In SAN environments, where the storage is attached through a network connection, one of the biggest limiting factors to storage performance is the bandwidth available for the connection. This is true regardless of whether the connection is Fiber Channel, or iSCSI, using traditional Ethernet for the connectivity.
When I first started working with SAN environments for SQL Server the prevailing technology in use was Fiber Channel, and the standard port speed was 2 Gb/sec for a single path. At the time, newer hardware that supported 4 Gb/sec connections for a single path was just being implemented in environments. Soon thereafter, 1 Gb/sec iSCSI began to appear in small-to-medium business environments, as a lower-cost implementation of shared storage for the enterprise.
For me, one of the hardest things to understand, when working with SANs, was the impact that the paths to the SAN had on storage performance, especially in multi-path environments where the expectation was that multiple paths to the SAN would improve the overall performance of the storage connections.
When using SAN multi-path technologies, the initial benchmarking and validation of the storage configuration is incredibly important. You need to verify whether or not the multiple paths to the SAN really are being used in conjunction with each other to improve the performance.
Typically, a 1 Gb/sec connection to a SAN will be capable of a maximum throughput of 90–95 MB/sec, assuming the underlying storage configuration will support this level of throughput. So, theoretically, two 1 Gb/sec connections should provide 180–190 Mb/sec of throughput. However, depending on the exact multi-path configuration, this may not be an accurate expectation.

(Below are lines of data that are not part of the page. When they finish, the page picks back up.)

Lemma P_accounting_preserved ops :
  Forall default_filled_qty ops ->
  forall h b, heap_inv P_accounting h ->
  exists h' b', run_ops ops (h, b) = Ok (h', b') /\ heap_inv P_accounting h'
    /\ OrderBook._max_qty_per_fill b' = OrderBook._max_qty_per_fill b.
Proof.
  intros Hops h b Hh.
  apply (run_ops_preserves P_accounting default_filled_qty (fun _ => True));
    auto.
  - now intros fs o (Hv & _).
  - intros fs f o (Hv & Hb & Hs & Hle & Hiff). split; [exact Hv|]. split.
    + eapply Forall_impl; [exact Hb|]. simpl. intros r Hr.
      rewrite length_app. simpl. lia.
    + split; [now rewrite fills_quantity_alloc|]. now split.
  - intros fs o s (Hv & Hb & Hs & Hle & Hiff) Hopen Hst.
    apply is_open_not_filled in Hopen.
    split; [exact Hv|]. split; [exact Hb|]. split; [exact Hs|].
    split; [exact Hle|]. simpl. split.
    + intros ->. now destruct Hst.
    + intros Heq. now apply Hiff in Heq.
  - intros fs o cap sym time fp comm (Hv & Hb & Hs & Hle & Hiff) Hopen _.
    apply is_open_not_filled in Hopen.
    pose proof (fill_qty_le cap o) as Hq. unfold Order.remaining in Hq.
    split; [exact Hv|]. split.
    + unfold fills_bounded. simpl. apply Forall_app. split.
      * eapply Forall_impl; [exact Hb|]. simpl. intros r Hr.
        rewrite length_app. simpl. lia.
      * constructor; [|constructor]. rewrite length_app. simpl. lia.
    + split; [|split].
      * rewrite fills_quantity_record by exact Hb. simpl. lia.
      * simpl. lia.
      * simpl. destruct (Z.leb_spec (Order.quantity o)
                           (Order.filled_qty o + OrderBook.fill_qty cap o));
          split; intros; try congruence; lia.
  - intros sym sd ty q lp sp ca tmo fq uuid o fs Hfq Hinit. simpl in Hfq.
    pose proof (init_valid _ _ _ _ _ _ _ _ _ _ _ Hinit) as Hv.
    apply init_Ok in Hinit as (-> & Hq & _). subst fq.
    split; [exact Hv|]. split; [constructor|].
    unfold order_accounting, fills_quantity. simpl.
    split; [reflexivity|]. split; [lia|]. split; [discriminate|lia].
Qed.

(** ** One iteration of the loop of [process_bar] *)

Lemma maybe_timeout_open o now :
  Order.is_open (Order.maybe_timeout o now) = true -> Order.is_open o = true.
Proof.
  unfold Order.maybe_timeout. destruct (Order.timeout o) as [d|]; [|auto].
  destruct (Order.is_open o) eqn:Hopen; simpl; [auto|congruence].
Qed.

Lemma maybe_timeout_still_open o now :
  Order.is_open (Order.maybe_timeout o now) = true -> Order.maybe_timeout o now = o.
Proof.
  unfold Order.maybe_timeout. destruct (Order.timeout o) as [d|]; [|auto].
  destruct (Order.is_open o) eqn:Hopen; simpl; [|auto].
  destruct (d <? now - Order.created_at o); [discriminate|auto].
Qed.

(** The fill that an eligible order receives. *)
Lemma process_order_fill self_cap sym time price high low comm mq h fs r o fp :
  get_order h r = Some o ->
  Order.is_open (Order.maybe_timeout o time) = true ->
  OrderBook.fill_decision (Order.maybe_timeout o time) price high low = Ok (Some fp) ->
  exists h',
    OrderBook.process_order self_cap sym time price high low comm mq (h, fs) r
    = Ok (h', fs ++ [length (fill_objs h)])
    /\ get_fill h' (length (fill_objs h))
       = Some (FillEvent.mk sym time (Order.side o)
                 (OrderBook.fill_qty (OrderBook.effective_cap self_cap mq) o)
                 fp comm)
    /\ get_order h' r
       = Some (Order._record_fill o (length (fill_objs h))
                 (FillEvent.mk sym time (Order.side o)
                    (OrderBook.fill_qty (OrderBook.effective_cap self_cap mq) o)
                    fp comm)).
Proof.
  intros Hget Hopen1 Hd.
  pose proof (maybe_timeout_open _ _ Hopen1) as Hopen.
  pose proof (maybe_timeout_still_open _ _ Hopen1) as Heq.
  unfold OrderBook.process_order. rewrite Hget, Hopen. simpl.
  rewrite Hopen1, Hd. simpl. rewrite Heq.
  eexists. split; [reflexivity|]. split.
  - unfold get_fill. simpl. rewrite lookup_app_r, Nat.sub_diag by lia. reflexivity.
  - apply get_put_order_eq with (o0 := o).
    unfold get_order. simpl. apply list_lookup_insert_eq.
    eapply lookup_lt_Some, Hget.
Qed.

(** An order that is not eligible is left as it is. *)
Lemma process_order_skip self_cap sym time price high low comm mq h fs r o :
  get_order h r = Some o ->
  Order.is_open (Order.maybe_timeout o time) = true ->
  OrderBook.fill_decision (Order.maybe_timeout o time) price high low = Ok None ->
  OrderBook.process_order self_cap sym time price high low comm mq (h, fs) r
  = Ok (h, fs).
Proof.
  intros Hget Hopen1 Hd.
  pose proof (maybe_timeout_open _ _ Hopen1) as Hopen.
  pose proof (maybe_timeout_still_open _ _ Hopen1) as Heq.
  unfold OrderBook.process_order. rewrite Hget, Hopen. simpl.
  rewrite Hopen1, Hd. simpl. rewrite Heq.
  unfold put_order. rewrite list_insert_id by exact Hget. now destruct h.
Qed.

(** ** The first fill has a positive quantity *)

Lemma P_first_fill_fill fs o cap sym time fp comm :
  P_first_fill fs o -> Order.is_open o = true -> cap_positive cap ->
  P_first_fill
    (fs ++ [FillEvent.mk sym time (Order.side o) (OrderBook.fill_qty cap o) fp comm])
    (Order._record_fill o (length fs)
       (FillEvent.mk sym time (Order.side o) (OrderBook.fill_qty cap o) fp comm)).
Proof.
  intros ((Hq & Hv) & H0 & Hf) Hopen Hcap.
  split; [exact (conj Hq Hv)|]. simpl.
  assert (0 < Order.filled_qty o + OrderBook.fill_qty cap o); [|split; [lia|auto]].
  unfold OrderBook.fill_qty, Order.remaining.
  destruct cap as [c|]; [|lia]. simpl in Hcap.
  destruct (Z.ltb_spec 0 (Order.filled_qty o)); lia.
Qed.

Lemma P_first_fill_valid fs o : P_first_fill fs o -> order_valid o.
Proof. now intros (Hv & _). Qed.

Lemma P_first_fill_alloc fs f o : P_first_fill fs o -> P_first_fill (fs ++ [f]) o.
Proof. intros H. exact H. Qed.

Lemma P_first_fill_status fs o s :
  P_first_fill fs o -> Order.is_open o = true -> s = CANCELLED \/ s = EXPIRED ->
  P_first_fill fs (Order.set_status o s).
Proof. intros H _ _. exact H. Qed.

Lemma P_first_fill_preserved ops :
  Forall positive_caps ops ->
  forall h b, cap_positive (OrderBook._max_qty_per_fill b) ->
  heap_inv P_first_fill h ->
  exists h' b', run_ops ops (h, b) = Ok (h', b') /\ heap_inv P_first_fill h'
    /\ OrderBook._max_qty_per_fill b' = OrderBook._max_qty_per_fill b.
Proof.
  intros Hops h b Hcap Hh.
  apply (run_ops_preserves P_first_fill positive_caps cap_positive
           P_first_fill_valid P_first_fill_alloc P_first_fill_status
           P_first_fill_fill); auto.
  - intros sym sd ty q lp sp ca tmo fq uuid o fs Hfq Hinit. simpl in Hfq.
    pose proof (init_valid _ _ _ _ _ _ _ _ _ _ _ Hinit) as Hv.
    apply init_Ok in Hinit as (-> & _). split; [exact Hv|]. simpl.
    split; [exact Hfq|congruence].
  - intros sym time price high low comm mq self_cap Hmq Hself. simpl in Hmq.
    destruct mq; simpl; auto.
Qed.

(** ** The fills that [process_bar] creates *)

Lemma recorded_put_order h r o o' x :
  get_order h r = Some o ->
  (forall y, In y (Order.fills o) -> In y (Order.fills o')) ->
  recorded h x -> recorded (put_order h r o') x.
Proof.
  intros Hget Hsub (ro & oo & Hro & Hin).
  destruct (decide (r = ro)) as [->|Hne].
  - exists ro, o'. split; [eapply get_put_order_eq, Hget|].
    apply Hsub. congruence.
  - exists ro, oo. split; [|exact Hin]. now rewrite get_put_order_ne.
Qed.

A full discussion of multi-path configurations of SANs is beyond our remit, but the key point in determining the available bandwidth is appropriate benchmarking of the storage subsystem using tools like SQLIO or IOmeter. If the storage performance is
not meeting the expectations for the configuration, you will have to determine where exactly the bottleneck in the configuration lies, and continue troubleshooting from there. It could be that the number of disks underlying the storage array cannot support the throughput requirements, or that the SAN caching is the bottleneck, or that the multi- path configuration is not functioning as expected and you are only getting an actual single path to the SAN for I/O.
Summary
Proper configuration of the hardware, as well as the SQL Server database engine, is critical to the optimum performance of the overall system. Incorrect hardware configu- rations, generally in the disk I/O subsystem, often result in a system that fails to meet performance expectations.
The best strategy with regard to disk I/O configuration problems could be summarized as "avoid them as far as possible, through appropriate planning and testing."
• Don't consider only storage capacity when provisioning the disk subsystem; I/O performance and throughput are critical.
• Make sure your files are separated according to the type of I/O workload. Data files, log files, and tempdb files should all be on separate disks, and configured appropriately for the given workload type.
• Test the performance of your disk subsystem under realistic loads; it's the only way to be sure will meet your I/O performance and throughput requirements.
If your system does suffer from disk I/O issues, there are very few quick fixes. First, you need to ensure that you're not wasting I/O cycles, either through poorly designed queries, lack of indexing, or through hardware-related "bugs" such as disk partition misalignment. Beyond that, you probably need to add I/O capacity, or work out what component is causing the I/O bottleneck. If you are using DAS, this may be relatively straightforward. If you're using a SAN, it helps if you are friendly with your SAN administrator.
A CPU-bound system is relatively easy to spot, but not always as easy to diagnose. If you notice that one or more of the CPUs are working at close to maximum capacity, along with a dramatic decrease in server performance, then you've likely got a CPU issue. The CPU is involved in almost all SQL Server activity, from running queries to moving data in and out of memory, and so on, which means that an over-taxed CPU can have dire consequences.
Unfortunately, the source of CPU pressure is not always easy to pinpoint since what seems like a CPU problem may actually have its root cause elsewhere, such as insuf- ficient memory, causing SQL Server to constantly move data in and out of memory, or poorly written queries, inadequate indexing, or even inappropriate configuration option settings. The source of the CPU pressure may also be a non-SQL Server process running on the server.
Regardless of what caused the problem, the goal of the investigation stage of trouble- shooting excessive CPU utilization in SQL Server is to isolate the problem to a specific source. Generally, this will require the collection of multiple pieces of information, using tools such as Performance Monitor (PerfMon), SQLTrace and several of the SQL Server Dynamic Management Views.
Once it has been confirmed that the high CPU usage is due to the SQL Server process, and the problem has been isolated to a specific query (or set of queries), we can seek to alleviate the CPU pressure via design changes, such as tuning CPU-intensive queries, adding appropriate indexes, replacing ad hoc SQL with stored procedures to improve plan reuse and so on, or by tweaking SQL Server and Windows configuration settings.